First is the scale of money that has moved to developing markets
over the past decade and now dwarfs the sums which fled in panic 15
years ago.
Secondly, lending into emerging markets has increasingly been
through bond markets, rather than in the direct bank loans that
dominated previously and which involved longer-term relationships
between banks and the firms and countries.
Thirdly, the emergence of index-tracking Exchange Traded Funds (ETFs)

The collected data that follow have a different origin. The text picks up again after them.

Lemma shape_method c k : peq (shape c k) (method c k).
Proof.
  destruct c as [u| | | |d| |]; cbn; pointwise.
  - match goal with p : option _ |- _ => destruct p end; pointwise.
  - unfold TickerReset. destruct (d <=? 0); cbn; pointwise.
Qed.

End Shapes.

(** Where goroutine [i] is: its program [t], and the program [ta] that it has
    in the atomic machine, where the call has not happened yet or is over. *)
Inductive at_pos (i : tid) (w : world) : go unit -> go unit -> Prop :=
| p_out t ta : structured ta -> peq ta t -> at_pos i w t ta
| p_body c k b t ta :                          (* about to do its one thing *)
    (forall r, structured (k r)) -> peq (method c k) ta -> body c k = Some b ->
    (0 < holds i (rw_readers (poolMu (ds w))))%nat -> peq b t -> at_pos i w t ta
| p_leave t ta :                               (* has done it *)
    structured ta -> (0 < holds i (rw_readers (poolMu (ds w))))%nat -> peq (leave ta) t -> at_pos i w t ta
| p_get_again k t ta :                         (* PoolGet: about to call PoolHasSynced *)
    (forall r, structured (k r)) -> peq (method CGet k) ta ->
    (0 < holds i (rw_readers (poolMu (ds w))))%nat -> peq (Op OPoolRLock (fun _ => get_first k)) t -> at_pos i w t ta
| p_get_first k t ta :                         (* ... about to look *)
    (forall r, structured (k r)) -> peq (method CGet k) ta ->
    (1 < holds i (rw_readers (poolMu (ds w))))%nat -> peq (get_first k) t -> at_pos i w t ta
| p_get_checked k t :                          (* ... has looked: this decides *)
    (forall r, structured (k r)) -> (1 < holds i (rw_readers (poolMu (ds w))))%nat ->
    peq (get_checked (pool (ds w)) k) t ->
    at_pos i w t (k (Done (RGet (pool (ds w)) (if is_nil (pool (ds w)) then Some errPoolNotSynced else None))))
| p_get_last k p t :                           (* ... about to read what it has seen *)
    (forall r, structured (k r)) -> (0 < holds i (rw_readers (poolMu (ds w))))%nat -> pool (ds w) = Some p ->
    peq (get_last k) t -> at_pos i w t (k (Done (RGet (Some p) None)))
| p_acquire c u k t ta :                       (* has announced a write *)
    (forall r, structured (k r)) -> peq (method c k) ta -> c = CSet u \/ (c = CClear /\ u = None) ->
    peq (set_acquire u k) t -> at_pos i w t ta
| p_write c u k t ta :                         (* holds the write lock *)
    (forall r, structured (k r)) -> peq (method c k) ta -> c = CSet u \/ (c = CClear /\ u = None) ->
    rw_writer (poolMu (ds w)) = WriterInside i -> peq (set_write u k) t -> at_pos i w t ta
| p_unlock t ta :                              (* has written *)
    structured ta -> rw_writer (poolMu (ds w)) = WriterInside i -> peq (Op OPoolUnlock (fun _ => ta)) t -> at_pos i w t ta.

over the past decade has arguably increased the indiscriminate
nature of emerging market inflows, leaving them ever more vulnerable
to lockstep withdrawals.
So for all the transformation of emerging economies, their higher
credit ratings, superior balance sheets and infrastructure,
investors still tend to lump developing countries together when
markets sell off, Goldman Sachs CEO Lloyd Blankfein told Reuters
Television.
Blankfein said people who carefully weighed one investment against
another when entering a market, were much less discriminating when
departing in haste.
"When times are good emerging markets are like a credit business,
name by name," he said. "When things get bad, forget the names, it's
a macro event. Forget the differences, they are all emerging
markets."
TIDAL WAVE
Emerging markets have attracted about $7 trillion since 2005 through
a mix of direct investment in manufacturing and services, mergers
and acquisitions, and investment in stocks and bonds, the Institute
for International Finance estimates.
JPMorgan estimates outstanding emerging market bonds at $10 trillion
compared with just $422 billion in 1993. Assets of funds benchmarked
to emerging debt indices stand at $603 billion, more than double
2007 levels, it said, and over $1.3 trillion now follows MSCI's main
emerging equity index.
Mutual fund data from Lipper, a ThomsonReuters service, shows that
in the past 10 years net inflows into debt and equity markets was in
the region of $412 billion.
Significantly, there have been few major hiccups in emerging
economies in that period, and only in the global crisis year of 2008
and in 2013 were there any net redemptions, Lipper showed.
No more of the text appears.